3990X & Blueirs thoughts ?

Update 2- Amazon, in their infinite wisdom, decided to ship the replacement mobo in only the mobo box, with nothing securing the flap. They literally just slapped a UPS label on the outside of the box with an untaped flap and sent it on its way. It is evident that the board fell out of the box by the internal packaging damage, and the board itself is clearly bent. It is well known that UPS isn't necessarily gentle with packages, but this is completely on Amazon, as they didn't exercise due care in making sure it was shipped safely. Third time is the charm?

20200604_195842.jpg
 
  • Like
Reactions: tech101 and bp2008
@mrc545 Yeah I don't normally look at motherboards from that angle but I would think the back plate should be parallel with the board.

The first one I got was completely parallel with the IO panel and with the mobo backplate. This one looks like a subtle taco from both sides. With the sheer amount of packages UPS is throwing in their trucks right now, I can only imagine what kind of hits this thing took, especially if it fell out of the box, which is easy to do, as the flaps don't lock into anything, and the mobo is just resting underneath of the top cover.
 
Small update-

-Got the new board in and got everything put together. Ran into some initial headaches with having to flash the BIOS to recognize my memory, and the primary BIOS being corrupted out of the gate. The feature where you can plug in a USB in the dedicated port in the back and push the button to flash while powered down was a lifesaver, since it wouldn't POST without recognizing the memory. The backup BIOS works fine, and I don't plan on updating it again if I don't have to, so I don't think I'll return this board. Not a great experience with Gigabyte boards on this chipset, that's for sure.
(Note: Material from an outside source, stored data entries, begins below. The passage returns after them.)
(* ===== verification/Inode.v ===== *)
(** * Inode operations ([trfs/inode.c])

    Each handler finds the lower objects, locks the lower parent, lets the
    lower file system do the work, refreshes the upper inode, logs what was
    done, and releases what it took.  The parts between the call on the lower
    file system and the [out] label are chained with [>>?]. *)

From S2P Require Import Prelude Prog TrTypes Kernel TrfsH Lookup Trdump.

Definition DCACHE_NFSFS_RENAMED : Z := 4096.
Definition ATTR_MODE : Z := 1.
Definition ATTR_SIZE : Z := 8.
Definition ATTR_KILL_SUID : Z := 2048.
Definition ATTR_KILL_SGID : Z := 4096.
Definition ATTR_FILE : Z := 8192.

(** Sub-expressions the handlers repeat. *)
Definition i_sb (inode : ptr) : kprog ptr := ld F_i_sb inode.
Definition dentry_sb (dentry : ptr) : kprog ptr := i ← d_inode dentry; ld F_i_sb i.

(** [fsstack_copy_attr_times(dst, trfs_lower_inode(dst)); fsstack_copy_inode_size(dst,
    d_inode(lower_dir))]. *)
Definition copy_dir_attrs (dir lower_dir : ptr) : kprog unit :=
  l ← trfs_lower_inode dir;
  kdo (fsstack_copy_attr_times dir l);;
  i ← d_inode lower_dir;
  kdo (fsstack_copy_inode_size dir i).

(** [set_nlink(inode, lower->i_nlink)]. *)
Definition copy_nlink (inode lower : ptr) : kprog unit :=
  n ← ld F_i_nlink lower; kdo (set_nlink inode n).

(** ** Operations that change the name space *)

Definition trfs_create (dir dentry mode : Z) (want_excl : bool) : kprog Z :=
  lower_path ← trfs_get_lower_path dentry;
  let lower_dentry := p_dentry lower_path in
  lower_parent_dentry ← lock_parent lower_dentry;
  err ← ((i ← d_inode lower_parent_dentry;
          kdo (vfs_create i lower_dentry mode want_excl)) >>?
         (sb ← i_sb dir; trfs_interpose dentry sb lower_path) >>?
         (copy_dir_attrs dir lower_parent_dentry;; mret 0));
  log_op (i_sb dir) TR_FCREAT dentry 0 mode err nullbuf 0;;
  unlock_dir lower_parent_dentry;;
  trfs_put_lower_path dentry lower_path;;
  mret err.

Definition trfs_link (old_dentry dir new_dentry : ptr) : kprog Z :=
  old_inode ← d_inode old_dentry;
  file_size_save ← kdo (i_size_read old_inode);
  lower_old_path ← trfs_get_lower_path old_dentry;
  lower_new_path ← trfs_get_lower_path new_dentry;
  let lower_old_dentry := p_dentry lower_old_path in
  let lower_new_dentry := p_dentry lower_new_path in
  lower_dir_dentry ← lock_parent lower_new_dentry;
  err ← ((i ← d_inode lower_dir_dentry;
          kdo (vfs_link lower_old_dentry i lower_new_dentry)) >>?
         (lower_new ← d_inode lower_new_dentry;
          if decide (lower_new = NULL) then mret 0 else
          (sb ← i_sb dir; trfs_interpose new_dentry sb lower_new_path) >>?
          (lower_new ← d_inode lower_new_dentry;
           kdo (fsstack_copy_attr_times dir lower_new);;
           kdo (fsstack_copy_inode_size dir lower_new);;
           old_inode ← d_inode old_dentry;
           lower_old ← trfs_lower_inode old_inode;
           copy_nlink old_inode lower_old;;
           new_inode ← d_inode new_dentry;
           kdo (i_size_write new_inode file_size_save);;
           mret 0)));
  log_op (dentry_sb old_dentry) TR_LINK old_dentry 0 0 err (Buffer new_dentry []) 0;;
  unlock_dir lower_dir_dentry;;
  trfs_put_lower_path old_dentry lower_old_path;;
  trfs_put_lower_path new_dentry lower_new_path;;
  mret err.

Definition trfs_unlink (dir dentry : ptr) : kprog Z :=
  lower_dir_inode ← trfs_lower_inode dir;
  lower_path ← trfs_get_lower_path dentry;
  let lower_dentry := p_dentry lower_path in
  kdo (dget lower_dentry);;
  lower_dir_dentry ← lock_parent lower_dentry;
  err ← kdo (vfs_unlink lower_dir_inode lower_dentry);
  err ← (if decide (err = - EBUSY) then
           d_flags ← ld F_d_flags lower_dentry;
           mret (if decide (Z.land d_flags DCACHE_NFSFS_RENAMED <> 0) then 0 else err)
         else mret err);
  err ← (mret err >>?
         (kdo (fsstack_copy_attr_times dir lower_dir_inode);;
          kdo (fsstack_copy_inode_size dir lower_dir_inode);;
          inode ← d_inode dentry;
          lower_inode ← trfs_lower_inode inode;
          copy_nlink inode lower_inode;;
          ctime ← ld F_i_ctime dir;
          st F_i_ctime inode ctime;;
          kdo (d_drop dentry);;
          mret 0));
  log_op (i_sb dir) TR_UNLINK dentry 0 0 err nullbuf 0;;
  unlock_dir lower_dir_dentry;;
  kdo (dput lower_dentry);;
  trfs_put_lower_path dentry lower_path;;
  mret err.

(** The super block is reached through the inode of the new dentry. *)
Definition trfs_symlink (dir dentry : ptr) (symname : buffer) : kprog Z :=
  lower_path ← trfs_get_lower_path dentry;
  let lower_dentry := p_dentry lower_path in
  lower_parent_dentry ← lock_parent lower_dentry;
  err ← ((i ← d_inode lower_parent_dentry;
          kdo (vfs_symlink i lower_dentry (b_data symname))) >>?
         (sb ← i_sb dir; trfs_interpose dentry sb lower_path) >>?
         (copy_dir_attrs dir lower_parent_dentry;; mret 0));
  log_op (dentry_sb dentry) TR_SYMLINK dentry 0 0 err symname
    (int32 (strlen (b_data symname)));;
  unlock_dir lower_parent_dentry;;
  trfs_put_lower_path dentry lower_path;;
  mret err.

Definition trfs_mkdir (dir dentry mode : Z) : kprog Z :=
  lower_path ← trfs_get_lower_path dentry;
  let lower_dentry := p_dentry lower_path in
  lower_parent_dentry ← lock_parent lower_dentry;
  err ← ((i ← d_inode lower_parent_dentry; kdo (vfs_mkdir i lower_dentry mode)) >>?
         (sb ← i_sb dir; trfs_interpose dentry sb lower_path) >>?
         (copy_dir_attrs dir lower_parent_dentry;;
          l ← trfs_lower_inode dir;
          copy_nlink dir l;;
          mret 0));
  log_op (i_sb dir) TR_DCREAT dentry 0 mode err nullbuf 0;;
  unlock_dir lower_parent_dentry;;
  trfs_put_lower_path dentry lower_path;;
  mret err.

Definition trfs_rmdir (dir dentry : ptr) : kprog Z :=
  lower_path ← trfs_get_lower_path dentry;
  let lower_dentry := p_dentry lower_path in
  lower_dir_dentry ← lock_parent lower_dentry;
  err ← ((i ← d_inode lower_dir_dentry; kdo (vfs_rmdir i lower_dentry)) >>?
         (kdo (d_drop dentry);;
          inode ← d_inode dentry;
          when (nonzero inode) (kdo (clear_nlink inode));;
          i ← d_inode lower_dir_dentry;
          kdo (fsstack_copy_attr_times dir i);;
          kdo (fsstack_copy_inode_size dir i);;
          copy_nlink dir i;;
          mret 0));
  log_op (i_sb dir) TR_UNLINK dentry 0 0 err nullbuf 0;;
  unlock_dir lower_dir_dentry;;
  trfs_put_lower_path dentry lower_path;;
  mret err.

(** Device nodes are made but not logged. *)
Definition trfs_mknod (dir dentry mode dev : Z) : kprog Z :=
  lower_path ← trfs_get_lower_path dentry;
  let lower_dentry := p_dentry lower_path in
  lower_parent_dentry ← lock_parent lower_dentry;
  err ← ((i ← d_inode lower_parent_dentry; kdo (vfs_mknod i lower_dentry mode dev)) >>?
         (sb ← i_sb dir; trfs_interpose dentry sb lower_path) >>?
         (copy_dir_attrs dir lower_parent_dentry;; mret 0));
  unlock_dir lower_parent_dentry;;
  trfs_put_lower_path dentry lower_path;;
  mret err.

Definition trfs_rename (old_dir old_dentry new_dir new_dentry : ptr) : kprog Z :=
  lower_old_path ← trfs_get_lower_path old_dentry;
  lower_new_path ← trfs_get_lower_path new_dentry;
  let lower_old_dentry := p_dentry lower_old_path in
  let lower_new_dentry := p_dentry lower_new_path in
  lower_old_dir_dentry ← kdo (dget_parent lower_old_dentry);
  lower_new_dir_dentry ← kdo (dget_parent lower_new_dentry);
  trap ← kdo (lock_rename lower_old_dir_dentry lower_new_dir_dentry);
  err ← (if decide (trap = lower_old_dentry) then mret (- EINVAL) else
         if decide (trap = lower_new_dentry) then mret (- ENOTEMPTY) else
         (old_i ← d_inode lower_old_dir_dentry;
          new_i ← d_inode lower_new_dir_dentry;
          kdo (vfs_rename old_i lower_old_dentry new_i lower_new_dentry 0)) >>?
         (new_i ← d_inode lower_new_dir_dentry;
          kdo (fsstack_copy_attr_all new_dir new_i);;
          kdo (fsstack_copy_inode_size new_dir new_i);;
          when (negb (bool_decide (new_dir = old_dir)))
            (old_i ← d_inode lower_old_dir_dentry;
             kdo (fsstack_copy_attr_all old_dir old_i);;
             kdo (fsstack_copy_inode_size old_dir old_i));;
          mret 0));
  log_op (dentry_sb old_dentry) TR_RENAME old_dentry 0 0 err (Buffer new_dentry []) 0;;
  kdo (unlock_rename lower_old_dir_dentry lower_new_dir_dentry);;
  kdo (dput lower_old_dir_dentry);;
  kdo (dput lower_new_dir_dentry);;
  trfs_put_lower_path old_dentry lower_old_path;;
  trfs_put_lower_path new_dentry lower_new_path;;
  mret err.

(** ** Symbolic links *)

Definition trfs_readlink (dentry buf bufsiz : Z) : kprog Z :=
  lower_path ← trfs_get_lower_path dentry;
  let lower_dentry := p_dentry lower_path in
  inode ← d_inode lower_dentry;
  i_op ← ld F_i_op inode;
  readlink ← (if decide (i_op = NULL) then mret NULL else ld F_readlink i_op);
  err ← (if decide (readlink = NULL) then mret (- EINVAL) else
         err ← kdo (i_op_readlink lower_dentry buf bufsiz);
         if decide (err < 0) then mret err else
         upper ← d_inode dentry;
         lower ← d_inode lower_dentry;
         kdo (fsstack_copy_attr_atime upper lower);;
         mret err);
  trfs_put_lower_path dentry lower_path;;
  mret err.

Definition trfs_get_link (dentry inode done : ptr) : kprog ptr :=
  if decide (dentry = NULL) then mret (ERR_PTR (- ECHILD)) else
  '(buf, contents) ← kdo (kmalloc PAGE_SIZE);
  if decide (buf = NULL) then mret (ERR_PTR (- ENOMEM)) else
  heap_new kbufs set_kbufs buf contents;;
  old_fs ← kdo set_fs_kernel;
  err ← trfs_readlink dentry buf PAGE_SIZE;
  kdo (set_fs old_fs);;
  buf ← (if decide (err < 0) then
           kdo (kfree buf);; heap_del kbufs set_kbufs buf;; mret (ERR_PTR err)
         else write_kbuf buf err [0];; mret buf);
  kdo (set_delayed_call done buf);;
  mret buf.

(** ** Attributes *)

Definition trfs_permission (inode mask : Z) : kprog Z :=
  lower_inode ← trfs_lower_inode inode;
  kdo (inode_permission lower_inode mask).

(** The fields of [struct iattr] that the code looks at. *)
Record iattr := Iattr { ia_valid : Z; ia_size : Z; ia_file : ptr }.

Definition trfs_setattr (dentry : ptr) (ia : iattr) : kprog Z :=
  inode ← d_inode dentry;
  kdo (inode_change_ok inode (ia_valid ia)) >>?
  (lower_path ← trfs_get_lower_path dentry;
   let lower_dentry := p_dentry lower_path in
   lower_inode ← trfs_lower_inode inode;
   lower_file ← (if decide (Z.land (ia_valid ia) ATTR_FILE <> 0)
                 then trfs_lower_file (ia_file ia) else mret (ia_file ia));
   err ← ((if decide (Z.land (ia_valid ia) ATTR_SIZE <> 0) then
             kdo (inode_newsize_ok inode (ia_size ia)) >>?
             (kdo (truncate_setsize inode (ia_size ia));; mret 0)
           else mret 0) >>?
          (let valid := if decide (Z.land (ia_valid ia) (Z.lor ATTR_KILL_SUID ATTR_KILL_SGID) <> 0)
                        then Z.ldiff (ia_valid ia) ATTR_MODE else ia_valid ia in
           li ← d_inode lower_dentry;
           kdo (inode_lock li);;
           err ← kdo (notify_change lower_dentry valid (ia_size ia) lower_file);
           li ← d_inode lower_dentry;
           kdo (inode_unlock li);;
           mret err) >>?
          (kdo (fsstack_copy_attr_all inode lower_inode);; mret 0));
   trfs_put_lower_path dentry lower_path;;
   mret err).

Definition trfs_getattr (mnt dentry stat : ptr) : kprog Z :=
  lower_path ← trfs_get_lower_path dentry;
  '(err, lower_blocks) ← kdo (vfs_getattr lower_path);
  err ← (mret err >>?
         (upper ← d_inode dentry;
          lower ← d_inode (p_dentry lower_path);
          kdo (fsstack_copy_attr_all upper lower);;
          upper ← d_inode dentry;
          kdo (generic_fillattr upper stat);;
          st F_blocks stat lower_blocks;;
          mret 0));
  trfs_put_lower_path dentry lower_path;;
  mret err.

(** ** Extended attributes *)

(** [d_inode(lower_dentry)->i_op->method]. *)
Definition lower_iop (lower_dentry : ptr) (method : kfield) : kprog ptr :=
  inode ← d_inode lower_dentry;
  i_op ← ld F_i_op inode;
  ld method i_op.

(** Refreshing all attributes, or the access time, of the upper inode. *)
Definition copy_attr_all (dentry lower_dentry : ptr) : kprog Z :=
  upper ← d_inode dentry; lower ← d_inode lower_dentry;
  kdo (fsstack_copy_attr_all upper lower);; mret 0.
Definition copy_attr_atime (dentry lower_dentry : ptr) : kprog Z :=
  upper ← d_inode dentry; lower ← d_inode lower_dentry;
  kdo (fsstack_copy_attr_atime upper lower);; mret 0.

Definition trfs_setxattr (dentry : ptr) (name : bytes) (value size flags : Z) : kprog Z :=
  lower_path ← trfs_get_lower_path dentry;
  let lower_dentry := p_dentry lower_path in
  method ← lower_iop lower_dentry F_setxattr;
  err ← (if decide (method = NULL) then mret (- EOPNOTSUPP) else
         kdo (vfs_setxattr lower_dentry name value size flags) >>?
         copy_attr_all dentry lower_dentry);
  trfs_put_lower_path dentry lower_path;;
  mret err.

(** The count of bytes [vfs_getxattr] and [vfs_listxattr] answer is taken for an
    error, so the access time is refreshed only when it is zero. *)
Definition trfs_getxattr (dentry : ptr) (name : bytes) (buf size : Z) : kprog Z :=
  lower_path ← trfs_get_lower_path dentry;
  let lower_dentry := p_dentry lower_path in
  method ← lower_iop lower_dentry F_getxattr;
  err ← (if decide (method = NULL) then mret (- EOPNOTSUPP) else
         (r ← kdo (vfs_getxattr lower_dentry name buf size); mret (int32 r)) >>?
         copy_attr_atime dentry lower_dentry);
  trfs_put_lower_path dentry lower_path;;
  mret err.

Definition trfs_listxattr (dentry buf buffer_size : Z) : kprog Z :=
  lower_path ← trfs_get_lower_path dentry;
  let lower_dentry := p_dentry lower_path in
  method ← lower_iop lower_dentry F_listxattr;
  err ← (if decide (method = NULL) then mret (- EOPNOTSUPP) else
         (r ← kdo (vfs_listxattr lower_dentry buf buffer_size); mret (int32 r)) >>?
         copy_attr_atime dentry lower_dentry);
  trfs_put_lower_path dentry lower_path;;
  mret err.

Definition trfs_removexattr (dentry : ptr) (name : bytes) : kprog Z :=
  lower_path ← trfs_get_lower_path dentry;
  let lower_dentry := p_dentry lower_path in
  inode ← d_inode lower_dentry;
  i_op ← ld F_i_op inode;
  method ← (if decide (i_op = NULL) then mret NULL else ld F_removexattr i_op);
  err ← (if decide (method = NULL) then mret (- EINVAL) else
         kdo (vfs_removexattr lower_dentry name) >>?
         copy_attr_all dentry lower_dentry);
  trfs_put_lower_path dentry lower_path;;
  mret err.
-The PCIe Gen 4 NVMe drive that I'm using as my boot drive is blazing fast. It benches at 5000 MB/s seq read, and 4200 MB/s seq write.

-Memory bandwidth is around 98 GB/s per Aida64. 64 GB quad channel DDR4-3600 CL16 via XMP.

-Current draw during CPU benchmarks/stress tests maxed out around 5.5 amps per my meter. The GPU's weren't being worked simultaneously with the CPU, so it could go higher under real-world usage.

-I played around with Precsion Boost Overdrive and Core Performance Boost, and decided to disable them until I see how actual performance with BI is. Having PBO and CPB enabled netted me a 13% increase in performance, but thermals reached well over 85C, with a max of 91C. With PBO and CBP disabled, I didn't see anything higher than 62C. The Noctua cooler does well enough.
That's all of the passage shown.